Lemma calls_keep_ownership_witness :
  well_owned (exec (call (CallRegisterRaw VertexShader "basic" (raw 3)))
                   empty_world).
Proof.
  apply (calls_keep_ownership (CallRegisterRaw VertexShader "basic" (raw 3))
           empty_world).
  - exact well_owned_empty.
  - vm_compute. reflexivity.
Defined.

Lemma calls_keep_well_owned (cs : list Call) (w : World) :
  well_owned w -> calls_ok cs w -> well_owned (calls cs w).
Proof.
  revert w. induction cs as [|c cs IH]; intros w Hw Hok; [exact Hw|].
  destruct Hok as [Hc Hrest]. simpl. apply IH; [|exact Hrest].
  apply call_keeps_well_owned; assumption.
Qed.

Lemma occurrences_pos (a : addr) (m : gmap string shared_ptr) (k : string) :
  m !! k = Some (owns a) -> 1 <= occurrences a m.
Proof.
  intros Hk. pose proof (occurrences_delete a m k (owns a) Hk) as H.
  rewrite decide_True in H by reflexivity. lia.
Qed.

(** X12. The store never holds a dangling handle: from a state with sound
    ownership accounting, after any sequence of calls (raw pointers handed
    over while solely owned), every non-null handle found in any store has
    a live object behind it. *)
Theorem stored_handles_stay_live (cs : list Call) (w : World) (kind : Kind)
    (key : string) (a : addr) :
  well_owned w ->
  calls_ok cs w ->
  cache kind (caches (calls cs w)) !! key = Some (owns a) ->
  live (owns a) (calls cs w).
Proof.
  intros Hw Hok Hin.
  pose proof (calls_keep_well_owned cs w Hw Hok a) as Hinv.
  pose proof (occurrences_pos a _ _ Hin) as Hocc.
  pose proof (stored_ge_occurrences a kind (caches (calls cs w))) as Hst.
  unfold owners in Hinv. simpl.
  destruct (use_count (calls cs w) !! a) as [[|n]|]; simpl in Hinv;
    [lia|exists n; reflexivity|lia].
Qed.

Lemma stored_handles_stay_live_witness :
  live (owns 3)
    (calls [CallRegisterRaw VertexShader "basic" (raw 3);
            CallGet VertexShader "basic";
            CallRegisterRaw VertexShader "basic" (raw 6);
            CallDelete FragmentShader "basic"] empty_world).
Proof.
  apply (stored_handles_stay_live _ empty_world VertexShader "basic").
  - exact well_owned_empty.
  - repeat split; vm_compute; reflexivity.
  - vm_compute. reflexivity.
Defined.

(** Each call changes at most the entry under its own key in its own
    store, and what it leaves there depends only on what was there. *)
Lemma lookup_after_call (c : Call) (kind' : Kind) (key' : string)
    (w : World) :
  cache kind' (caches (exec (call c) w)) !! key' =
  if decide (call_kind c = kind' /\ call_key c = key')
  then entry_after c (cache kind' (caches w) !! key')
  else cache kind' (caches w) !! key'.
Proof.
  destruct (decide (call_kind c = kind' /\ call_key c = key'))
    as [[Hk Hy]|Hne].
  - rewrite caches_call.
    destruct c as [k y|k y|k y h|k y p|k y]; simpl in *; subst k y;
      try reflexivity.
    + destruct (cache kind' (caches w) !! key') as [v|] eqn:E;
        [exact E|]. rewrite cache_with_cache. apply lookup_insert_eq.
    + destruct (cache kind' (caches w) !! key') as [v|] eqn:E;
        [exact E|]. rewrite cache_with_cache. apply lookup_insert_eq.
    + rewrite cache_with_cache. apply lookup_delete_eq.
  - destruct (decide (call_kind c = kind')) as [Hk|Hk];
      [|rewrite call_other_kind by exact Hk; reflexivity].
    apply call_other_key. intros Hy. apply Hne. split; assumption.
Qed.

Lemma store_ext (s1 s2 : GLShaderStore) :
  (forall kind : Kind, cache kind s1 = cache kind s2) -> s1 = s2.
Proof.
  intros H. destruct s1, s2.
  pose proof (H VertexShader). pose proof (H FragmentShader).
  pose proof (H GeometryShader). pose proof (H TesselationEvaluationShader).
  pose proof (H TesselationControlShader). pose proof (H ComputeShader).
  pose proof (H ShaderProgram). simpl in *. congruence.
Qed.

(** X13. Two calls that differ in the store or in the key they address
    commute: in either order they leave the same seven maps. *)
Theorem calls_on_different_entries_commute (c1 c2 : Call) (w : World) :
  call_kind c1 <> call_kind c2 \/ call_key c1 <> call_key c2 ->
  caches (calls [c1; c2] w) = caches (calls [c2; c1] w).
Proof.
  intros Hdiff. apply store_ext. intros kind. apply map_eq. intros key.
  simpl. rewrite !lookup_after_call.
  destruct (decide (call_kind c1 = kind /\ call_key c1 = key))
    as [[Hk1 Hy1]|H1];
    destruct (decide (call_kind c2 = kind /\ call_key c2 = key))
      as [[Hk2 Hy2]|H2]; try reflexivity.
  exfalso. destruct Hdiff as [Hd|Hd]; apply Hd; congruence.
Qed.

Lemma calls_on_different_entries_commute_witness :
  caches (calls [CallRegister VertexShader "basic" (owns 1);
                 CallDelete VertexShader "other"] two_objects) =
  caches (calls [CallDelete VertexShader "other";
                 CallRegister VertexShader "basic" (owns 1)] two_objects).
Proof.
  apply (calls_on_different_entries_commute
           (CallRegister VertexShader "basic" (owns 1))
           (CallDelete VertexShader "other") two_objects).
  right. discriminate.
Defined.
*****
Problem to work on:
Every line in the data that holds the string "pose" should be copied.

Response for this exercise:
  intros Hk. pose proof (occurrences_delete a m k (owns a) Hk) as H.
  pose proof (calls_keep_well_owned cs w Hw Hok a) as Hinv.
  pose proof (occurrences_pos a _ _ Hin) as Hocc.
  pose proof (stored_ge_occurrences a kind (caches (calls cs w))) as Hst.
  pose proof (H VertexShader). pose proof (H FragmentShader).
  pose proof (H GeometryShader). pose proof (H TesselationEvaluationShader).
  pose proof (H TesselationControlShader). pose proof (H ComputeShader).
  pose proof (H ShaderProgram). simpl in *. congruence.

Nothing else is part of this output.